Мы договорились с Евгенией Николаевной вместе ехать из Москвы в деревню Верхнее Романово неподалеку от Пущина. Там с ноября в собственном доме живет Соня. Кое-что еще нужно доделать, газ провести, балкон построить, поясняет Евгения Николаевна, но жить можно.
— Соня сможет жить самостоятельно? — уточняю я.
— Не сможет никогда, — спокойно отвечает она. — Ей нужен сопровождающий и днем, и ночью.
— Тогда зачем ей дом?
— Человек с аутизмом, как любой другой, взрослеет, хотя реакции тела, поведение у него остаются детскими, — пытается объяснить Евгения Николаевна. — Хорошо ли обычному молодому человеку, закончив школу, запереться в родительском доме? Так же и человеку с аутизмом. Соне важно, что это ее собственный дом, она сама обживает и украшает его. Она там живет!
Мы подъезжаем к деревянному дому с синей крышей. Раздевшись в крохотной прихожей, попадаем в просторную светлую комнату с кухней. На бревенчатых стенах — лоскутные коврики. Справа от входа две двери: в комнату Сони и в комнату педагогов (они по очереди живут с Соней: две недели — одна, две недели — другая).
— Соня закрылась к вашему приезду, легла и пока не хочет выходить, — сообщает педагог Анна.
Из-за двери раздается недовольный крик.
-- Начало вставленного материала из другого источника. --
(* ===== verification/FaninRace.v ===== *)
(** * The unsynchronised goroutines of [fanin.querier.query]

    [query] starts one goroutine per remote; each runs [mergeIterators] on the
    shared map of pointers without a lock (the comment of the source says that
    with fingerprints this seems to be no problem). This file gives the loop
    body of [mergeIterators] as the memory accesses other goroutines can
    interleave with, and shows when the comment is right: with remotes that share no fingerprint every
    schedule gives the sequential result, and with two remotes that do share one
    a schedule loses a series. Each access is atomic and [append] yields a list
    of its own; the Go runtime may do worse (it aborts when it notices
    concurrent map writes). *)
From S2P Require Import Prelude Model MetricPkg Iterator Fanin.

Open Scope Z_scope.

Section race.
Context {I : Type} `{SeriesIterator I}.

(** Where a goroutine is in the body of the loop of [mergeIterators]. *)
Inductive goroutine :=
  (** before the lookup for the head of the list, or finished *)
  | GLoop (its : list I)
  (** the lookup found no entry for [it] *)
  | GMissed (it : I) (its : list I)
  (** the lookup returned the pointer [p] ([fpIts]) *)
  | GFound (it : I) (p : nat) (its : list I)
  (** the pointer [q] on the left of the assignment is evaluated *)
  | GAddressed (it : I) (p q : nat) (its : list I)
  (** [append] has returned [r] *)
  | GAppended (it : I) (q : nat) (r : list I) (its : list I)
  (** a nil pointer was dereferenced *)
  | GCrashed.

Record race_state := mkRace {
  fpToIt : gmap Z nat;
  heap : gmap nat (mergeIterator I);
  goroutines : list goroutine
}.

(** One step of a goroutine on the shared map and heap; [None] at the end. *)
Definition gstep (mp : gmap Z nat) (hp : gmap nat (mergeIterator I)) (g : goroutine)
    : option (gmap Z nat * gmap nat (mergeIterator I) * goroutine) :=
  match g with
  | GLoop [] | GCrashed => None
  | GLoop (it :: its) =>
      match mp !! fingerprint_of it with
      | None => Some (mp, hp, GMissed it its)
      | Some p => Some (mp, hp, GFound it p its)
      end
  | GMissed it its =>
      let p := fresh (dom hp) in
      Some (<[fingerprint_of it := p]> mp, <[p := mkMergeIterator None [it]]> hp, GLoop its)
  | GFound it p its =>
      match mp !! fingerprint_of it with
      | None => Some (mp, hp, GCrashed)
      | Some q => Some (mp, hp, GAddressed it p q its)
      end
  | GAddressed it p q its =>
      match hp !! p with
      | None => Some (mp, hp, GCrashed)
      | Some fpIts => Some (mp, hp, GAppended it q (remote fpIts ++ [it]) its)
      end
  | GAppended it q r its =>
      match hp !! q with
      | None => Some (mp, hp, GCrashed)
      | Some mit => Some (mp, <[q := mkMergeIterator (local mit) r]> hp, GLoop its)
      end
  end.
(** The goroutines of [order] one after the other; a goroutine takes at most four
    steps for an iterator. *)
Definition turns (inputs : list (list I)) (order : list nat) : list nat :=
  concat ((fun i => replicate (4 * length (default [] (inputs !! i))) i) <$> order).

(** [wg.Wait()]: after the steps of [sched] the goroutines run to their end, so
    that [sched] is how they interleave as long as they do. *)
Definition query_end (localIts : list I) (inputs : list (list I)) (sched : list nat) : race_state :=
  run (race_start localIts inputs) (sched ++ turns inputs (seq 0 (length inputs))).

(** The map of values, through the pointers. *)
Definition race_map (s : race_state) : gmap Z (mergeIterator I) :=
  omap (fun p => heap s !! p) (fpToIt s).

Context {Q : Type}.

(** [query]; [sched] is the interleaving of the goroutines. The result ranges
    over the map: the iterators returned are those of the local storage ([inl])
    or merged ones ([inr]). The errors of the remotes are dropped. *)
Definition query (q : querier Q) (ctx : Context) (qFn : Q -> list I * option error) (sched : list nat)
    : list (I + mergeIterator I) * option error :=
  match qFn (qlocal q) with
  | (_, Some err) => ([], Some err)
  | (localIts, None) =>
      if bool_decide (qremotes q = []) || localOnly ctx then (inl <$> localIts, None)
      else
        let inputs := (fun r => (qFn r).1) <$> qremotes q in
        ((fun kv => inr kv.2) <$> map_to_list (race_map (query_end localIts inputs sched)), None)
  end.

End query.

(** ** The start *)

Section query_proofs.
Context {I : Type} `{SeriesIterator I}.
Implicit Types (s : race_state (I := I)) (inputs : list (list I)) (its : list I) (g : goroutine (I := I)).

Lemma race_map_lookup s fp : race_map s !! fp = view s fp.
Proof. unfold race_map, view. by rewrite lookup_omap. Qed.

Lemma alloc_locals_spec its : forall mp hp m,
  (forall fp p, mp !! fp = Some p -> is_Some (hp !! p)) ->
  (forall fp fp' p, mp !! fp = Some p -> mp !! fp' = Some p -> fp = fp') ->
  (forall p mit, hp !! p = Some mit -> remote mit = [] /\ is_Some (local mit)) ->
  (forall fp, mp !! fp ≫= (fun p => hp !! p) = m !! fp) ->
  let r := alloc_locals mp hp its in
  (forall fp p, r.1 !! fp = Some p -> is_Some (r.2 !! p)) /\
  (forall fp fp' p, r.1 !! fp = Some p -> r.1 !! fp' = Some p -> fp = fp') /\
  (forall p mit, r.2 !! p = Some mit -> remote mit = [] /\ is_Some (local mit)) /\
  (forall fp, r.1 !! fp ≫= (fun p => r.2 !! p) = addLocals m its !! fp).
Proof.
  induction its as [|it its IH]; intros mp hp m Ha Hi Hr Hv; [done|]. cbn [alloc_locals addLocals].
  pose proof (fresh_not_allocated hp) as Hf. set (p := fresh (dom hp)) in *. clearbody p.
  assert (forall fp, mp !! fp <> Some p) as Hnp.
  { intros fp Hfp. destruct (Ha _ _ Hfp). congruence. }
  apply IH.
  - intros fp q. rewrite lookup_insert. case_decide; [intros [= <-]; by rewrite lookup_insert_eq|].
    intros Hq. rewrite lookup_insert_ne; [by eapply Ha|]. intros ->. by apply (Hnp fp).
  - intros fp fp' q. rewrite !lookup_insert. repeat case_decide; intros Hq Hq'; [congruence| | |by eapply Hi].
    + injection Hq as <-. by apply Hnp in Hq'.
    + injection Hq' as <-. by apply Hnp in Hq.
  - intros q mit. rewrite lookup_insert. case_decide; [by intros [= <-]|by apply Hr].
  - intros fp. rewrite !lookup_insert. case_decide; simpl; [by rewrite lookup_insert_eq|].
    rewrite <- Hv. destruct (mp !! fp) as [q|] eqn:Hq; simpl; [|done].
    rewrite lookup_insert_ne; [done|]. intros ->. by apply (Hnp fp).
Qed.

Lemma race_start_spec localIts inputs :
  initial (race_start localIts inputs) inputs /\
  forall fp, view (race_start localIts inputs) fp =
    (fun it => mkMergeIterator (Some it) []) <$> last (with_fp fp localIts).
Proof.
  unfold race_start. destruct (alloc_locals_spec localIts ∅ ∅ ∅) as (Ha&Hi&Hr&Hv); try done.
  destruct (alloc_locals ∅ ∅ localIts) as [mp hp]. cbn [fst snd] in *. split; [by split_ands|].
  intros fp. unfold view. cbn [fpToIt heap]. etransitivity; [apply Hv|]. rewrite addLocals_lookup.
  by destruct (last _).
Qed.

Lemma run_app s l k : run s (l ++ k) = run (run s l) k.
Proof. apply foldl_app. Qed.

(** ** Every goroutine ends *)

Definition merge_cost g : nat :=
  match g with
  | GLoop its => 4 * length its
  | GMissed _ its | GAppended _ _ _ its => 4 * length its + 1
  | GAddressed _ _ _ its => 4 * length its + 2
  | GFound _ _ its => 4 * length its + 3
  | GCrashed => 0
  end.

Lemma gstep_cost mp hp g mp' hp' g' :
  gstep mp hp g = Some (mp', hp', g') -> (merge_cost g' < merge_cost g)%nat.
Proof. unfold gstep. repeat case_match; intros; simplify_eq/=; lia. Qed.

Lemma merge_cost_rest g : (merge_cost g <= 4 * length (rest g))%nat.
Proof. destruct g; simpl; lia. Qed.

(** A goroutine that has not crashed and is not at its end makes a step. *)
Lemma gstep_progress mp hp g :
  g <> GCrashed -> g = GLoop [] \/ exists r, gstep mp hp g = Some r.
Proof.
  intros Hc. destruct g as [[|it its]|it its|it p its|it p q its|it q r its|]; try done; [by left|..];
    right; cbn [gstep]; try case_match; by eexists.
Qed.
Евгения Николаевна заходит к Соне поздороваться, а потом предлагает посмотреть второй этаж. Наверху солнце слепит сквозь балконную дверь. За стеклом ярко-голубое небо и далеко внизу поле. Две кошки щурятся на теплом полу возле круглого стола. Тут хорошо!
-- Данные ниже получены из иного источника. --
(* ===== verification/Shards.v ===== *)
(** * The goroutines of a remote write queue ([storage/remote/queue_manager.go])

    A queue runs one goroutine per shard, [updateShardsLoop], [reshardLoop], and
    the goroutines that call Append and Stop. This file gives the system they
    form as an executable step function on events: an event is the next atomic
    step of one of them, [None] says that it is not enabled (the goroutine
    blocks or is elsewhere), and a panic is an outcome. Two history variables
    record the samples the queue accepted and the batches it sent. *)
From S2P Require Import Prelude Model MetricPkg Relabel Ewma Queue.

Open Scope Z_scope.

Inductive updater := UNotStarted | URunning | UExited.

(** [reshardLoop]: in its select, called with [n], after the swap, waiting for
    the goroutines of the old shards, gone. *)
Inductive resharder :=
  | RNotStarted
  | RIdle
  | RGot (n : Z)
  | RSwapped (oldShards : shards)
  | RStopping (oldShards : shards)
  | RExited.

Inductive event :=
  | EStart
  | EAppend (copy_order labels_order : list (LabelName * LabelValue)) (s : Sample)
  | EReceive (old : bool) (i : nat)
  | EDeadline (old : bool) (i : nat)
  | ESent (old : bool) (i : nat) (elapsed : Duration)
  | EUpdate (ready : bool)
  | EReshard
  | ECloseOld
  | EStartNew
  | EStop
  | EUpdaterExit
  | EResharderExit
  | EStopShards.

Definition close_all (s : shards) : shards := (fun cw => (mkChan (buf cw.1) true, cw.2)) <$> s.

Definition is_done (w : worker) : bool := match w with WDone => true | _ => false end.

(** The wait group of the shards is at zero. *)
Definition all_done (s : shards) : bool := forallb (fun cw => is_done cw.2) s.

Section system.
Context `{RelabelLib, MapOrder}.
Context {W : Type} `{StorageClient W}.
Variable oob : float64 -> Z.

Record system := mkSystem {
  qm : QueueManager;
  upd : updater;
  resh : resharder;
  quit : bool;
  (** Stop has closed the queues *)
  stopping : bool;
  world : W;
  (** history: the samples enqueued, and the batches sent, in order *)
  accepted : list Sample;
  sent : list (list Sample)
}.

Definition set_qm (s : system) (t : QueueManager) : system :=
  mkSystem t (upd s) (resh s) (quit s) (stopping s) (world s) (accepted s) (sent s).
Definition set_upd (s : system) (u : updater) : system :=
  mkSystem (qm s) u (resh s) (quit s) (stopping s) (world s) (accepted s) (sent s).
Definition set_resh (s : system) (r : resharder) : system :=
  mkSystem (qm s) (upd s) r (quit s) (stopping s) (world s) (accepted s) (sent s).

Definition initial_system (t : QueueManager) (w : W) : system :=
  mkSystem t UNotStarted RNotStarted false false w [] [].

(** The shards a goroutine belongs to: those of the manager, or the old ones
    that [reshard] is stopping. *)
Definition gen_shards (s : system) (old : bool) : option shards :=
  if old then match resh s with RSwapped o | RStopping o => Some o | _ => None end
  else Some (qshards (qm s)).

Definition set_gen (s : system) (old : bool) (sh : shards) : system :=
  if old then
    match resh s with
    | RSwapped _ => set_resh s (RSwapped sh)
    | RStopping _ => set_resh s (RStopping sh)
    | _ => s
    end
  else set_qm s (set_qshards (qm s) sh).

Definition with_metrics (s : system) (f : queue_metrics -> queue_metrics) : system :=
  set_qm s (set_metrics (qm s) (f (metrics (qm s)))).

(** [Start]: the two loops, and the goroutines of the shards. The program never
    starts a queue it has stopped. *)
Definition step_start (s : system) : option (outcome system) :=
  match upd s, resh s, quit s with
  | UNotStarted, RNotStarted, false =>
      Some (Ret (mkSystem (set_qshards (qm s) (start_shards (qshards (qm s)))) URunning RIdle
        (quit s) (stopping s) (world s) (accepted s) (sent s)))
  | _, _, _ => None
  end.
Inductive fifo_run (max : Z) : fifo -> list label -> fifo -> Prop :=
  | fifo_run_nil a : fifo_run max a [] a
  | fifo_run_cons a l a1 ls a2 :
      fifo_step max a l a1 -> fifo_run max a1 ls a2 -> fifo_run max a (l :: ls) a2.

(** The samples a trace takes in, and those it sends. *)
Definition accepts (ls : list label) : list Sample :=
  ls ≫= fun l => match l with LAccept x => [x] | _ => [] end.
Definition sends (ls : list label) : list Sample :=
  ls ≫= fun l => match l with LSend b => b | _ => [] end.

Lemma accepts_app ls ls' : accepts (ls ++ ls') = accepts ls ++ accepts ls'.
Proof. apply bind_app. Qed.
Lemma sends_app ls ls' : sends (ls ++ ls') = sends ls ++ sends ls'.
Proof. apply bind_app. Qed.

Lemma fifo_run_app max a ls a1 ls' a2 :
  fifo_run max a ls a1 -> fifo_run max a1 ls' a2 -> fifo_run max a (ls ++ ls') a2.
Proof. induction 1; [done|]. intros. econstructor; eauto. Qed.

(** What the abstract queue conserves. *)
Lemma fifo_conserves max a ls a' fp :
  fifo_run max a ls a' ->
  pending a fp ++ with_key fp (accepts ls) = with_key fp (sends ls) ++ pending a' fp.
Proof.
  induction 1 as [a|a l a1 ls a2 Hst _ IH]; [apply app_nil_r|].
  change (l :: ls) with ([l] ++ ls). rewrite accepts_app, sends_app.
  rewrite !with_key_app, <- (app_assoc (with_key fp (sends [l]))), <- IH.
  destruct Hst as [a a' x _ _ Hp|a a' b _ _ Hp|a _|a _]; unfold accepts, sends; simpl; [| |done..].
  - by rewrite Hp, app_assoc.
  - by rewrite Hp, app_nil_r, <- app_assoc.
Qed.

Section refinement.
Context `{RelabelLib, MapOrder}.
Context {W : Type} `{StorageClient W}.
Variable oob : float64 -> Z.

Local Abbreviation system := (Shards.system (W:=W)).
Local Abbreviation qstep := (Shards.qstep oob).
Local Abbreviation qrun := (Shards.qrun oob).

(** ** What a step of the goroutines shows *)

Definition step_label (s : system) (e : event) (s' : system) : option label :=
  match e with
  | EAppend _ _ _ => LAccept <$> head (drop (length (accepted s)) (accepted s'))
  | ESent _ _ _ => LSend <$> head (drop (length (sent s)) (sent s'))
  | EStop => Some LStop
  | EStopShards => Some LClose
  | _ => None
  end.

(** The trace of a run; it ends where the run does. *)
Fixpoint trace (es : list event) (s : system) : list label :=
  match es with
  | [] => []
  | e :: es =>
      match qstep e s with
      | Some (Ret s') => option_list (step_label s e s') ++ trace es s'
      | _ => []
      end
  end.

(** ** The abstraction *)

Definition in_flight (s : system) (fp : Z) : list Sample :=
  old_backlog s fp ++ backlog (qshards (qm s)) fp.

Definition phase_of (s : system) : phase :=
  if stopping s then PClosed else if quit s then PStopping else POpen.

(** The state [a] of the abstract queue stands for [s]. *)
Definition represents (a : fifo) (s : system) : Prop :=
  fphase a = phase_of s /\ forall fp, pending a fp = in_flight s fp.

(** The part of the state a step shows. *)
Definition shown (s : system) : list Sample * list (list Sample) * bool * bool :=
  (accepted s, sent s, quit s, stopping s).

Lemma shown_set_gen s old sh : shown (set_gen s old sh) = shown s.
Proof. unfold set_gen. destruct old; [by destruct (resh s)|done]. Qed.

(** How the part that is shown changes, step by step. *)
Definition shows (s : system) (o : option label) (s' : system) : Prop :=
  match o with
  | None => shown s' = shown s
  | Some (LAccept x) => shown s' = (accepted s ++ [x], sent s, quit s, stopping s) /\ stopping s = false
  | Some (LSend b) => shown s' = (accepted s, sent s ++ [b], quit s, stopping s)
  | Some LStop => shown s' = (accepted s, sent s, true, stopping s) /\ quit s = false
  | Some LClose => shown s' = (accepted s, sent s, quit s, true) /\ quit s = true /\ stopping s = false
  end.
(* ===== verification/Json.v ===== *)
(** * JSON as [encoding/json] reads and writes it

    The standard library's coding of the API's answers (web/api/v1/types.go,
    [respond] in api.go) as functions: the escaping of strings, the scanner (a
    state machine on bytes), the parser (a state machine on tokens with a stack,
    as the library's), the printer; and the rules by which [json.Unmarshal]
    stores a value in a string, an int, a slice, a pointer, a map and a struct.
    What is printed is parsed back. *)
From stdpp Require Import pretty.
From S2P Require Import Prelude Model Target.

Open Scope Z_scope.

(** The double quote, the backslash, and bytes by number. *)
Definition byte (n : nat) : ascii := Ascii.ascii_of_nat n.
Definition dquote : ascii := byte 34.
Definition backslash : ascii := byte 92.
Definition str1 (c : ascii) : string := String.String c EmptyString.

(** ** Strings *)

(** A function on strings that works rune by rune: [f] looks at the rest of the
    string, and returns what to write and how many bytes it has read. *)
Fixpoint chunked (f : string -> string * nat) (s : string) (skip : nat) : string :=
  match s with
  | EmptyString => EmptyString
  | String.String _ s1 =>
      match skip with
      | S k => chunked f s1 k
      | O => let '(out, n) := f s in out +:+ chunked f s1 (pred n)
      end
  end.

(** [utf8.DecodeRuneInString]: the length of the well-formed sequence the string
    starts with; [None] when it starts with none (RuneError, one byte). *)
Definition utf8_len (s : string) : option nat :=
  match s with
  | EmptyString => None
  | String.String a s1 =>
      if in_range 0 127 a then Some 1%nat
      else
        match s1 with
        | EmptyString => None
        | String.String b s2 =>
            if in_range 194 223 a then if continuation b then Some 2%nat else None
            else
              match s2 with
              | EmptyString => None
              | String.String c s3 =>
                  if in_range 224 224 a then if in_range 160 191 b && continuation c then Some 3%nat else None
                  else if in_range 225 236 a || in_range 238 239 a then
                    if continuation b && continuation c then Some 3%nat else None
                  else if in_range 237 237 a then
                    if in_range 128 159 b && continuation c then Some 3%nat else None
                  else
                    match s3 with
                    | EmptyString => None
                    | String.String d _ =>
                        if (in_range 240 240 a && in_range 144 191 b || in_range 241 243 a && continuation b
                            || in_range 244 244 a && in_range 128 143 b) && continuation c && continuation d
                        then Some 4%nat else None
                    end
              end
        end
  end.

(** U+FFFD in UTF-8, and U+2028 and U+2029. *)
Definition replacement : string := str1 (byte 239) +:+ str1 (byte 191) +:+ str1 (byte 189).
Definition line_separator (last : nat) : string := str1 (byte 226) +:+ str1 (byte 128) +:+ str1 (byte last).

Definition hex_char (n : nat) : ascii := byte (if Nat.ltb n 10 then 48 + n else 87 + n).

(** What [encodeState.string] writes for a byte below 128. *)
Definition escape_ascii (c : ascii) : string :=
  let n := Ascii.nat_of_ascii c in
  if Nat.eqb n 34 || Nat.eqb n 92 then str1 backslash +:+ str1 c
  else if Nat.eqb n 10 then str1 backslash +:+ "n"
  else if Nat.eqb n 13 then str1 backslash +:+ "r"
  else if Nat.eqb n 9 then str1 backslash +:+ "t"
  else if Nat.ltb n 32 || Nat.eqb n 60 || Nat.eqb n 62 || Nat.eqb n 38 then
    str1 backslash +:+ "u00" +:+ str1 (hex_char (n / 16)) +:+ str1 (hex_char (n mod 16))
  else str1 c.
На лестнице раздаются торопливые шаги. Пухленькая девушка в футболке и шортах, на секунду подняв глаза на меня, спешит к столу — разгладить невидимые складки на вязаной скатерти.
— Соня, это журналистка, к тебе приехала, поздоровайся, — говорит Евгения Николаевна.
Девушка касается холодными пальцами моей руки и быстро спускается на первый этаж. Мы спускаемся вслед за ней и садимся за общий стол. К нам присоединяется специально приехавшая из Москвы преподаватель Людмила Сурикова, которая знает Соню много лет. Пока Людмила раскладывает на столе все необходимое для занятий, а Евгения Николаевна рассказывает мне о вышивках и картинах в комнате, Соня тихо сидит, глядя в стол. Потом резко встает, целует меня в щеку и стремительно уходит в свою комнату.
— Спасибо, Соня, — говорю я озадаченно.
— Она вас приняла, — кивает Евгения Николаевна.
«Вода, вайфай и свет живут под лозунгом “нет”»
Сначала она развивалась, как старшая сестра или соседские дети. В год пошла и начала говорить. А в полтора почему-то все ее социальные навыки пропали. Девочка перестала смотреть в глаза и реагировать на обращенную к ней речь. Найти специалистов для решения проблемы в 1990-е было непросто, тем более — в подмосковном поселке Красково, где родители Сони живут до сих пор.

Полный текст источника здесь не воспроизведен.